[ratelimits] CH/TXT/id.server queries rate-limited

Vernon Schryver vjs at rhyolite.com
Fri Oct 26 02:35:42 UTC 2012

> From: Jay Daley <jay at nzrs.net.nz>

> > It looks like rate-limits kick in for this network, but two or three
> > seconds later the rate-limit is removed. There are many such log lines,
> > showing the limit being removed around two seconds after it is first
> > applied. I thought the limit would be enforced for at least "window"
> > seconds. Have I misunderstood something?
> This is a common characteristic of token bucket rate limiting systems
> where the frequency of events being rate-limited is only just above
> the limit and the alignment of those events with the boundaries of the
> token bucket window is not consistent.  For example if 100 queries are
> sent in 10 seconds, with a limit of 10 qps then you often see a pattern
> of queries per bucket similar to 11/9/11/9/11/9/11/9 and so the rate
> limiting goes on/off/on/off/on/off/on/off.

One problem with that diagnosis is that it assumes many DNS client
address blocks are running at 10 qps.  Why that particular rate?
There's no cost to a bad guy in modestly overshooting the rate
limit.  The best tactic is send to plenty of qps to be sure to fill
the rate limit quota, but not so many that too many of your bots
are found and cured.

Instead I think two other things are going on.

The "stop limiting" messaages should only happen when either
  - 60 seconds after rate limiting stops
  - or there is a shortage of rate-limit database entries and fairly recent
      entries must be recycled.
Recycling prefers all entries older than 1 second that do not need
need a "stop limiting" message when they are recycled.  So unless
there's a bug, I think the DNS server is seeing significantly more
distinct IP address blocks per second than the 40000 supported by the
"max-table-size 40000;" clause.

In other words, even if fence-posting is happening, it should not
be visible in the log messages.

Second, more or less legitimate DNS clients stutter naturally when
rate limited.  When they are rate limited, they pause and generally
try to slow down until they are not rate limited.  Then they speed
up and hit the limit again.  You can see this in `repeat XXX dig ....`.

} From: Jay Daley <jay at nzrs.net.nz>

} When I've previously implemented rate limiting systems I've found
} that miscreants get to learn the limits and adjust accordingly. 

Yes, that is a necessary basic assumption that is too often ignored
in favor of neat ideas.

} For example, if I wished to launch a reflection attack then I would not
} be bothered by a server running a rate limit of 10qps, I would just
} find 1000 such servers and use all of them at once.  With the current
} RRL implementation I could happily run this attack for hours or even
} days.

On the contrary, whether you use 1 or 1,000,000 sources for your DNS
amplified reflection DoS attack, all of your packets will have the
same forged IP source addresses in the address block of your intended
victim and so will use a single bucket in the BIND9 RRL patch.

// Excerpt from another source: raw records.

(* ===== verification/Bus.v ===== *)
(** * An I2C bus with a device on it

    The specification side of the transport: what a transaction means on the
    bus.  A device answers each bus event: an acknowledge byte (bit 7 set for
    NACK) to a written byte, a data byte to a read.  [bus] is the transport that
    drives such a device directly, packet by packet, and stops after the first
    packet that reports a NACK; [BridgeProps] shows that the CH341 transport over
    an ideal bridge behaves like it. *)

From S2P Require Import Prelude Errors Stream Encoder Effects Ch341.

Open Scope string_scope.
Open Scope list_scope.
Open Scope Z_scope.

Class Slave (S : Type) := {
  answer : bus_event -> S -> Z * S;
}.

Section Bus.
Context {S : Type} `{Slave S}.

(** The acknowledge bytes and the data bytes of a run of events. *)
Fixpoint run_bus (evs : list bus_event) (s : S) : list Z * list Z * S :=
  match evs with
  | [] => ([], [], s)
  | ev :: evs =>
      let '(v, s) := answer ev s in
      let '(acks, data, s) := run_bus evs s in
      match ev with
      | BusWrite _ => (v :: acks, data, s)
      | BusRead _ => (acks, v :: data, s)
      | _ => (acks, data, s)
      end
  end.

Definition acked (v : Z) : bool := Z.land v ackBit =? 0.

Lemma run_bus_app a b s :
  run_bus (a ++ b) s =
  let '(acks1, data1, s1) := run_bus a s in
  let '(acks2, data2, s2) := run_bus b s1 in (acks1 ++ acks2, data1 ++ data2, s2).
Proof.
  revert s. induction a as [|ev a IH]; intros s; simpl.
  - by destruct (run_bus b s) as [[? ?] ?].
  - destruct (answer ev s) as [v s1]. rewrite IH. destruct (run_bus a s1) as [[acks1 data1] s2].
    destruct ev; by destruct (run_bus b s2) as [[acks2 data2] s3].
Qed.

(** As many data bytes as reads. *)
Lemma run_bus_reads evs s : len (run_bus evs s).1.2 = read_count evs.
Proof.
  revert s. induction evs as [|ev evs IH]; intros s; simpl; [done|].
  destruct (answer ev s) as [v s1]. specialize (IH s1). destruct (run_bus evs s1) as [[acks data] s2].
  cbn [fst snd] in IH. change (read_count (ev :: evs)) with
    (match ev with BusRead _ => 1 | _ => 0 end + read_count evs).
  destruct ev; cbn [fst snd]; rewrite ?len_cons; lia.
Qed.
End Bus.

(** ** Packets

    A packet's commands run to its end whatever the device acknowledges.  Only the
    single writes report their acknowledge byte; the first that reports a NACK
    keeps the packets after it from being sent. *)

Definition reported (c : stream_cmd) (acks : list Z) : list Z :=
  match c with CmdWrite1 _ => acks | _ => [] end.

Definition first_nack (statuses : list Z) : option nat :=
  fst <$> list_find (fun v => acked v = false) statuses.

Definition nack_error (k : nat) : goerror :=
  TransportError ErrorNACK "CH341 I2C" (Some (ErrorString ("NACK on byte " +:+ fmt_d (Z.of_nat k)))).

Section Packets.
Context {S : Type} `{Slave S}.

(** The reported acknowledge bytes, and the data bytes. *)
Fixpoint run_cmds (cs : list stream_cmd) (s : S) : list Z * list Z * S :=
  match cs with
  | [] => ([], [], s)
  | c :: cs =>
      let '(acks, data1, s) := run_bus (cmd_events c) s in
      let '(statuses, data2, s) := run_cmds cs s in
      (reported c acks ++ statuses, data1 ++ data2, s)
  end.

Fixpoint run_packets (css : list (list stream_cmd)) (s : S) : result (list Z) * S :=
  match css with
  | [] => (Ok [], s)
  | cs :: css =>
      let '(statuses, data, s) := run_cmds cs s in
      match first_nack statuses with
      | Some k => (Err (nack_error k), s)
      | None =>
          match run_packets css s with
          | (Ok rest, s) => (Ok (data ++ rest), s)
          | (Err err, s) => (Err err, s)
          end
      end
  end.

Lemma first_nack_none statuses : first_nack statuses = None <-> Forall (fun v => acked v = true) statuses.
Proof.
  unfold first_nack. rewrite fmap_None, list_find_None.
  split; intros Hf; (eapply Forall_impl; [exact Hf|]); intros v; cbv beta; destruct (acked v); congruence.
Qed.

Lemma first_nack_some statuses k :
  first_nack statuses = Some k -> exists v, statuses !! k = Some v /\ acked v = false.
Proof.
  unfold first_nack. intros ([i v] & (? & ? & _)%list_find_Some & ->)%fmap_Some. by exists v.
Qed.

(** The commands of a packet are its events. *)
Lemma run_cmds_events cs : forall (s : S) statuses data s',
  run_cmds cs s = (statuses, data, s') ->
  exists acks, run_bus (cmds_events cs) s = (acks, data, s') /\ statuses `sublist_of` acks.
Proof.
  induction cs as [|c cs IH]; intros s statuses data s'; cbn [run_cmds].
  { intros [= <- <- <-]. by exists []. }
  destruct (run_bus (cmd_events c) s) as [[acks1 data1] s1] eqn:H1.
  destruct (run_cmds cs s1) as [[sts2 data2] s2] eqn:H2. intros [= <- <- <-].
  destruct (IH _ _ _ _ H2) as (acks2 & Hrun & Hsub). exists (acks1 ++ acks2). split.
  - change (cmds_events (c :: cs)) with (cmd_events c ++ cmds_events cs). by rewrite run_bus_app, H1, Hrun.
  - apply sublist_app; [|done]. destruct c; cbn; first [done|apply sublist_nil_l].
Qed.

(** A run of packets is a run of events: of all of them, or of those of the
    packets up to one that reports a NACK. *)
Lemma run_packets_events css : forall (s : S) r s',
  run_packets css s = (r, s') ->
  exists sent unsent acks data, css = sent ++ unsent /\ run_bus (css_events sent) s = (acks, data, s') /\
    match r with
    | Ok d => d = data /\ unsent = []
    | Err err => (exists k, err = nack_error k) /\ (exists v, v ∈ acks /\ acked v = false) /\ sent <> []
    end.
Proof.
  induction css as [|cs css IH]; intros s r s'; cbn [run_packets].
  { intros [= <- <-]. by exists [], [], [], []. }
  destruct (run_cmds cs s) as [[sts data1] s1] eqn:H1.
  pose proof (run_cmds_events _ _ _ _ _ H1) as (acks1 & Hrun1 & Hsub).
  destruct (first_nack sts) as [k|] eqn:Hn.
  - intros [= <- <-]. apply first_nack_some in Hn as (v & Hv & Hnack).
    exists [cs], css, acks1, data1. split; [done|]. split.
    + unfold css_events. simpl. by rewrite app_nil_r.
    + split_and!; [by eexists| |done]. exists v. split; [|done].
      eapply elem_of_sublist; [by eapply list_elem_of_lookup_2|done].
  - destruct (run_packets css s1) as [r2 s2] eqn:H2.
    destruct (IH _ _ _ H2) as (sent & unsent & acks2 & data2 & -> & Hrun2 & Hr).
    assert (Hrun : run_bus (css_events (cs :: sent)) s = (acks1 ++ acks2, data1 ++ data2, s2)).
    { change (css_events (cs :: sent)) with (cmds_events cs ++ css_events sent).
      by rewrite run_bus_app, Hrun1, Hrun2. }
    destruct r2; intros [= <- <-]; exists (cs :: sent), unsent, (acks1 ++ acks2), (data1 ++ data2);
      (split; [done|]); (split; [done|]).
    + destruct Hr as [-> ->]. done.
    + destruct Hr as (Hk & (v & Hv & Hnack) & _). split_and!; [done| |done].
      exists v. split; [|done]. apply elem_of_app. by right.
Qed.
End Packets.

(** ** The direct transport *)

Record bus (S : Type) := MkBus { bus_time : Z; bus_slave : S }.
Arguments MkBus {S} _ _.
Arguments bus_time {S} _.
Arguments bus_slave {S} _.

Section Direct.
Context {S : Type} `{Slave S}.

#[export] Instance bus_clock : Clock (bus S) := {
  now b := bus_time b;
  sleep d b := MkBus (bus_time b + Z.max 0 d) (bus_slave b);
}.

#[export] Instance bus_clock_laws : ClockLaws (bus S).
Proof. constructor. intros d b Hd. simpl. lia. Qed.

(** The pause before a transaction that only reads. *)
Definition read_gap (w : list Z) (n : Z) : Z :=
  if (len w =? 0) && (0 <? n) then selectToReadGap else 0.

#[export] Instance bus_transport : I2CTransport (bus S) := {
  Transaction a w n b :=
    match encodeTransaction a w n with
    | Err err => (Err err, b)
    | Ok stream =>
        let '(r, s) := run_packets (default [] (stream_cmds stream)) (bus_slave b) in
        (r, MkBus (bus_time b + read_gap w n) s)
    end;
}.

#[export] Instance bus_transport_laws : TransportLaws (bus S).
Proof.
  constructor. intros a w n b. simpl. destruct (encodeTransaction a w n); [|simpl; lia].
  destruct (run_packets _ _) as [r s]. simpl. unfold read_gap.
  destruct (_ && _); [|lia]. change selectToReadGap with 5000000. lia.
Qed.
End Direct.
(* ===== verification/Bridge.v ===== *)
(** * A simulated USB host with ideal CH341 bridges

    A concrete instance of [Gousb]: handles are numbered, each call may be made
    to fail by a script of faults, and a bulk packet is interpreted as the CH341
    does: the stream's commands act on an I2C device, the replies queue up for
    the IN endpoint.  It satisfies [GousbLaws], so the laws are consistent. *)

From S2P Require Import Prelude Errors Stream Encoder Config Effects Usb Ch341 Bus.

Open Scope string_scope.
Open Scope list_scope.
Open Scope Z_scope.

(** The errors of the library. *)
Inductive fault := UsbFault (e : usb_error) | TransferFault (t : transfer_status).

Definition fault_error (f : fault) : goerror :=
  match f with UsbFault e => GousbError e | TransferFault t => GousbTransferStatus t end.

(** [host_faults] is consumed call by call; when it is empty nothing fails. *)
Record host (S : Type) := Host {
  host_time : Z;
  host_open : gset handle;
  host_faults : list (option fault);
  host_queue : list Z;
  host_slave : S;
  host_devices : list DeviceDesc;
}.
Arguments Host {S} _ _ _ _ _ _.
Arguments host_time {S} _.
Arguments host_open {S} _.
Arguments host_faults {S} _.
Arguments host_queue {S} _.
Arguments host_slave {S} _.
Arguments host_devices {S} _.

Section Bridge.
Context {S : Type} `{Slave S}.

Implicit Types h : host S.

Definition set_open (o : gset handle) h : host S :=
  Host (host_time h) o (host_faults h) (host_queue h) (host_slave h) (host_devices h).
Definition add_open (x : handle) h : host S := set_open ({[x]} ∪ host_open h) h.
Definition drop_open (x : handle) h : host S := set_open (host_open h ∖ {[x]}) h.
Definition set_bridge (q : list Z) (s : S) h : host S :=
  Host (host_time h) (host_open h) (host_faults h) q s (host_devices h).
Definition spend (d : Z) h : host S :=
  Host (host_time h + Z.max 0 d) (host_open h) (host_faults h) (host_queue h) (host_slave h) (host_devices h).

(** A call that may fail. *)
Definition faulty {A} (k : host S -> result A * host S) h : result A * host S :=
  match host_faults h with
  | [] => k h
  | fault :: faults =>
      let h := Host (host_time h) (host_open h) faults (host_queue h) (host_slave h) (host_devices h) in
      match fault with Some f => (Err (fault_error f), h) | None => k h end
  end.

(** ** The bridge *)

(** The replies to a command: one acknowledge byte for [CmdWrite1], and data. *)
Definition cmd_reply (c : stream_cmd) (s : S) : list Z * S :=
  let '(acks, data, s) := run_bus (cmd_events c) s in
  (reported c acks ++ data, s).

Fixpoint cmds_reply (cs : list stream_cmd) (s : S) : list Z * S :=
  match cs with
  | [] => ([], s)
  | c :: cs =>
      let '(r1, s) := cmd_reply c s in
      let '(r2, s) := cmds_reply cs s in (r1 ++ r2, s)
  end.

(** What does not parse is ignored. *)
Definition bridge_receive (packet : list Z) h : host S :=
  match parse_packet packet with
  | None => h
  | Some cs =>
      let '(reply, s) := cmds_reply cs (host_slave h) in
      set_bridge (host_queue h ++ reply) s h
  end.

(** ** Handles *)

Definition device_numbers (o : gset handle) : gset nat := set_map handle_of_device o.

Definition config_number (x : handle) : nat :=
  match x with HDevice _ => 0 | HConfig _ c | HInterface _ c _ => c end.

Definition uses_config (c : usb_config) (x : handle) : bool :=
  match x with
  | HInterface d c' _ => Nat.eqb d (cfg_device c) && Nat.eqb c' (cfg_handle c)
  | _ => false
  end.
Definition uses_device (d : device) (x : handle) : bool :=
  match x with HConfig d' _ => Nat.eqb d' (dev_handle d) | _ => false end.

Definition matching (vendor product : Z) (desc : DeviceDesc) : bool :=
  (desc_Vendor desc =? vendor) && (desc_Product desc =? product).

Definition fresh_device (desc : DeviceDesc) h : device * host S :=
  let d := MkDevice (fresh (device_numbers (host_open h))) desc in (d, add_open (device_handle d) h).

Fixpoint open_matching (opener : DeviceDesc -> bool) (descs : list DeviceDesc) h : list device * host S :=
  match descs with
  | [] => ([], h)
  | desc :: descs =>
      if opener desc then
        let '(d, h) := fresh_device desc h in
        let '(ds, h) := open_matching opener descs h in (d :: ds, h)
      else open_matching opener descs h
  end.

#[export] Instance host_clock : Clock (host S) := { now h := host_time h; sleep := spend }.

#[export] Instance host_handles : UsbHandles (host S) := { handles := host_open }.

#[export] Instance host_gousb : Gousb (host S) := {
  OpenDeviceWithVIDPID v p := faulty (fun h =>
    match List.find (matching v p) (host_devices h) with
    | Some desc => let '(d, h) := fresh_device desc h in (Ok (Some d), h)
    | None => (Ok None, h)
    end);
  device_Config d n := faulty (fun h =>
    let c := MkUsbConfig (dev_handle d) (fresh (set_map config_number (host_open h) : gset nat)) in
    (Ok c, add_open (config_handle c) h));
  config_Interface c n a := faulty (fun h =>
    let i := MkUsbInterface c 0 in (Ok i, add_open (interface_handle i) h));
  interface_InEndpoint i n := faulty (fun h => (Ok (MkInEndpoint i n 32), h));
  interface_OutEndpoint i n := faulty (fun h => (Ok (MkOutEndpoint i n), h));
  interface_Close i h := drop_open (interface_handle i) h;
  config_Close c h :=
    if existsb (uses_config c) (elements (host_open h)) then (Some (ErrorString "interface claimed"), h)
    else (None, drop_open (config_handle c) h);
  device_Close d h :=
    if existsb (uses_device d) (elements (host_open h)) then (Some (ErrorString "configuration claimed"), h)
    else (None, drop_open (device_handle d) h);
  context_Close h := (None, h);
  WriteContext o t data h :=
    match faulty (fun h => (Ok (), bridge_receive data h)) h with
    | (Ok _, h) => ((len data, None), h)
    | (Err err, h) => ((0, Some err), h)
    end;
  ReadContext i t n h :=
    match faulty (fun h => (Ok (), h)) h with
    | (Err err, h) => ((replicate (Z.to_nat n) 0, 0, Some err), h)
    | (Ok _, h) =>
        let got := take (Z.to_nat n) (host_queue h) in
        match got with
        | [] => ((replicate (Z.to_nat n) 0, 0, Some (SentinelError DeadlineExceeded)), spend t h)
        | _ => ((got ++ replicate (Z.to_nat n - length got) 0, len got, None),
                set_bridge (drop (Z.to_nat n) (host_queue h)) (host_slave h) h)
        end
    end;
  OpenDevices opener h :=
    let '(ds, h') := open_matching opener (host_devices h) h in ((host_devices h, ds), h');
  device_Manufacturer d := faulty (fun h => (Ok "wch.cn", h));
  device_Product d := faulty (fun h => (Ok "USB UART-LPT", h));
}.
End Bridge.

Please remember that the BIND9 RRL patch is not intended to defend
against a DoS attack on a DNS server, although it might in some cases.
Instead, the BIND9 RRL patch is intended to keep a DNS server from
being used to attack a third party in a DNS amplified reflection attack.

Both "amplified" and "reflection" are important aspects of the design
goal.  Unless you set "slip 0;" the BIND9 RRL patch will reflect or
send about 50% as many bits to the victim as the bad guy sends to the
DNS server.  With the default "slip 2;", the patch reduces the "gain"
of a DNS server in an amplified reflection attack to much less than
1.0 and so makes a DNS server uninteresting to bad guys.

It is easy to imagine scenarios in which a reflection attack with
a gain of less than 1.0 might be useful, but there other protocols
with higher gains DNS with the BIND9 RRL patch.  For example,
consider TCP/IPv6 SYN to port 80.

} Another benefit of a more general approach like this is that everybody
} does it differently, which makes it far harder for miscreants to
} predict cumulative behaviour and use cumulative behaviour to their
} advantage.

It's vital to address the problem at hand, amplified reflection DoS,
instead of other problems, such DoS against DNS servers.

Second, code diversity is good, but people running big (i.e. multi-box)
DNS servers have made their strong preference clear.  There must be a
useful intersection of the parameters and features of all amplified
reflection DoS rate limiting implementations at a site.